Assume many are staying, returning, working, etc.
some may be intending to return to NZ, & book/pay their own quarantine.
Australia getting the economic benefit?
What a debacle Air New Zealand is.
The Government should have let this lot fail (to repeat the obvious) and picked up the pieces as a nationalised carrier afterwards. Virgin Airline stuff.
Today we get:
" The airline is burning through between $65 million and $85 million in cash a month" and a capital raising to dilute exiting shareholders even more. (not that the current share price would tell you)
https://www.nzherald.co.nz/business/air-new-zealand-equity-raise-govern…
MB - actually, the real threat is human-kind trashing its habitat (quite a small orb, it is) to the point where the human species will wipe itself out.
Don't blame this or that echelon, and for ...... sake, don't keep believing that accumulating computer-held digits is more important - because that certainly fails the Sapient threshold.

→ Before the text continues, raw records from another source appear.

(* ===== verification/Sort.v ===== *)
(** * The package sort of the Go standard library

    The algorithm of [sort.Slice] is not specified and it is not stable: any implementation
    that permutes the slice and puts it into the order of the comparison will do.
    [sort.Search] is the loop over the half-open interval [i, j), on a predicate that may panic:
    it terminates in as many rounds as the interval is long and returns the least index at which
    a monotone predicate holds. *)

From Stdlib Require Import ZArith Lia.
From stdpp Require Import base list numbers strings sorting.
From S2P Require Import Prelude.

(** ** sort.Slice *)

(** A strict weak order on the elements that satisfy [P]. *)
Record weak_order {A} (P : A -> Prop) (less : A -> A -> bool) : Prop := {
  wo_asym : forall a b, P a -> P b -> less a b = true -> less b a = false;
  wo_trans : forall a b c, P a -> P b -> P c -> less b a = false -> less c b = false -> less c a = false
}.

(** No element is less than an earlier one. *)
Definition ordered {A} (less : A -> A -> bool) (l : list A) : Prop :=
  StronglySorted (fun x y => less y x = false) l.

Lemma concat_perm {A} (l l' : list (list A)) : l ≡ₚ l' -> concat l ≡ₚ concat l'.
Proof.
  induction 1; simpl; [done|by apply Permutation_app_head| |by etrans].
  rewrite !app_assoc. by apply Permutation_app_tail, Permutation_app_comm.
Qed.

Class SortOps := { sort_Slice : forall {A}, (A -> A -> bool) -> list A -> list A }.
Class SortLaws `{SortOps} := {
  sort_perm : forall {A} (less : A -> A -> bool) l, sort_Slice less l ≡ₚ l;
  sort_ordered : forall {A} (P : A -> Prop) less l,
    weak_order P less -> Forall P l -> ordered less (sort_Slice less l)
}.

(** ** Insertion sort *)

Section insertion.
Context {A : Type} (less : A -> A -> bool).

Fixpoint insert_less (x : A) (l : list A) : list A :=
  match l with
  | [] => [x]
  | y :: l' => if less y x then y :: insert_less x l' else x :: l
  end.

Lemma insert_less_perm x l : insert_less x l ≡ₚ x :: l.
Proof.
  induction l as [|y l IH]; simpl; [done|]. destruct (less y x); [|done]. rewrite IH. apply Permutation_swap.
Qed.

Lemma insert_less_ordered (P : A -> Prop) x l :
  weak_order P less -> P x -> Forall P l -> ordered less l -> ordered less (insert_less x l).
Proof.
  intros Ho Hx Hl. induction 1 as [|y l Hs IH Hf]; simpl; [repeat constructor|].
  apply Forall_cons in Hl as [Hy Hl]. rewrite Forall_forall in Hf, Hl. destruct (less y x) eqn:E.
  - constructor; [apply IH; by apply Forall_forall|]. apply Forall_forall. intros z Hz. rewrite insert_less_perm in Hz.
    apply elem_of_cons in Hz as [->|Hz]; [by apply (wo_asym _ _ Ho)|by apply Hf].
  - constructor; [constructor; [done|by apply Forall_forall]|]. apply Forall_forall.
    intros z [->|Hz]%elem_of_cons; [done|]. apply (wo_trans _ _ Ho x y z); auto.
Qed.
End insertion.

Definition insertion_sort {A} (less : A -> A -> bool) (l : list A) : list A := foldr (insert_less less) [] l.

#[export] Instance insertion_ops : SortOps := {| sort_Slice := @insertion_sort |}.
#[export] Instance insertion_laws : SortLaws.
Proof.
  assert (Hp : forall A (less : A -> A -> bool) l, insertion_sort less l ≡ₚ l).
  { intros A less l. induction l as [|x l IH]; [done|]. simpl. by rewrite insert_less_perm, IH. }
  split; [exact Hp|]. intros A P less l Ho. simpl. induction 1 as [|x l Hx Hl IH]; [constructor|]. simpl.
  apply (insert_less_ordered less P); [done|done| |done]. by rewrite Hp.
Qed.

(** ** sort.Search *)

Local Open Scope Z_scope.

Fixpoint search_loop (fuel : nat) (f : Z -> res bool) (i j : Z) : res Z :=
  match fuel with
  | O => out_of_fuel
  | S fuel =>
      if i <? j then
        let h := Z.shiftr (i + j) 1 in
        b ← f h;
        if b : bool then search_loop fuel f i h else search_loop fuel f (h + 1) j
      else Ok i
  end.

(** [sort.Search(n, f)] *)
Definition Search (n : Z) (f : Z -> res bool) : res Z := search_loop (S (Z.to_nat n)) f 0 n.

(** The answer expected of a search over [lo, hi): [g] fails before it and holds from it on. *)
Definition is_least (g : Z -> bool) (lo hi i : Z) : Prop :=
  lo <= i <= hi /\ (forall j, lo <= j < i -> g j = false) /\ (forall j, i <= j < hi -> g j = true).

Section search.
  Variables (f : Z -> res bool) (g : Z -> bool) (n : Z).
  Hypothesis f_ok : forall i, 0 <= i < n -> f i = Ok (g i).
  Hypothesis g_mono : forall i j, 0 <= i <= j -> j < n -> g i = true -> g j = true.

Lemma search_loop_least fuel i j :
  0 <= i <= j -> j <= n -> j - i < Z.of_nat fuel ->
  (forall k, 0 <= k < i -> g k = false) -> (forall k, j <= k < n -> g k = true) ->
  exists r, search_loop fuel f i j = Ok r /\ is_least g 0 n r.
Proof.
  revert i j. induction fuel as [|fuel IH]; intros i j Hij Hjn Hf Hlo Hhi; [lia|].
  simpl. destruct (Z.ltb_spec i j) as [Hlt|Hge].
  - rewrite Z.shiftr_div_pow2 by lia. change (2 ^ 1) with 2.
    assert (Hh : i <= (i + j) / 2 < j) by (split; [apply Z.div_le_lower_bound|apply Z.div_lt_upper_bound]; lia).
    rewrite f_ok by lia. simpl. destruct (g ((i + j) / 2)) eqn:E.
    + apply IH; try lia; [done|]. intros k Hk. by apply (g_mono ((i + j) / 2)); [lia..|].
    + apply IH; try lia; [|done]. intros k Hk. destruct (g k) eqn:Ek; [|done].
      exfalso. rewrite (g_mono k ((i + j) / 2)) in E; [done|lia..|done].
  - exists i. assert (i = j) as -> by lia. split; [done|].
    split; [lia|]. split; intros k Hk; [apply Hlo|apply Hhi]; lia.
Qed.

Lemma Search_least : 0 <= n -> exists r, Search n f = Ok r /\ is_least g 0 n r.
Proof. intros Hn. apply search_loop_least; lia. Qed.

End search.

(** The least index is unique. *)
Lemma is_least_unique g lo hi a b : is_least g lo hi a -> is_least g lo hi b -> a = b.
Proof.
  intros (Ha & Fa & Ta) (Hb & Fb & Tb).
  destruct (Z.lt_trichotomy a b) as [Hlt|[->|Hlt]]; [|done|].
  - exfalso. assert (g a = true) by (apply Ta; lia). rewrite Fb in * by lia. done.
  - exfalso. assert (g b = true) by (apply Tb; lia). rewrite Fa in * by lia. done.
Qed.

MB I reckon you are right and life will never be the same. This is it. I am so glad we made travel a priority. I met long lost cousins in England 6 months before lockdown. Pretty soon the fossil fuels will be for the elite only and its bikes for the of us. This is not about concern for the environment.
Granny Herald reports desperation in Queenie. It sounds like a humanitarian disaster down there. Last I heard, house prices were on the up.
https://www.nzherald.co.nz/nz/covid-19-coronavirus-queenstown-wont-surv…
Talking of inflation...Hastings council are looking at a 40% rate increase over 6 years! Ouch
https://www.nzherald.co.nz/hawkes-bay-today/news/rates-increases-on-the…
Last year, it was five commuting bus trips per week, costing $42. Now, I work two days in the CBD and three days at home. Early bird parking has gone from $29 per day to $20, because there is less demand. With masks required on buses, I figure that my car is safer. At a push, when masks are no longer required I might take the bus. Multiply that over a wider population and I’d say 30% down is better than expected.
I see on the NZX Meridian is now down to about $6 from $9.50 4 weeks ago (over 30% drop). Blackrock must have been out of their minds to take Meridian to a PE of 100. It is generally agreed this stock is worth $5 at the most by realistic observers. Some seriously overpriced stocks about. Be careful out there....
BTC touching new ath and Apple pay just integrated Bitcoin payments. Bullish. https://cryptobriefing.com/apple-pay-taps-bitpay-adds-bitcoin-payments/
Next up, Apple adds BTC to balance sheet. It'll be 100k BTC before the end of April folks.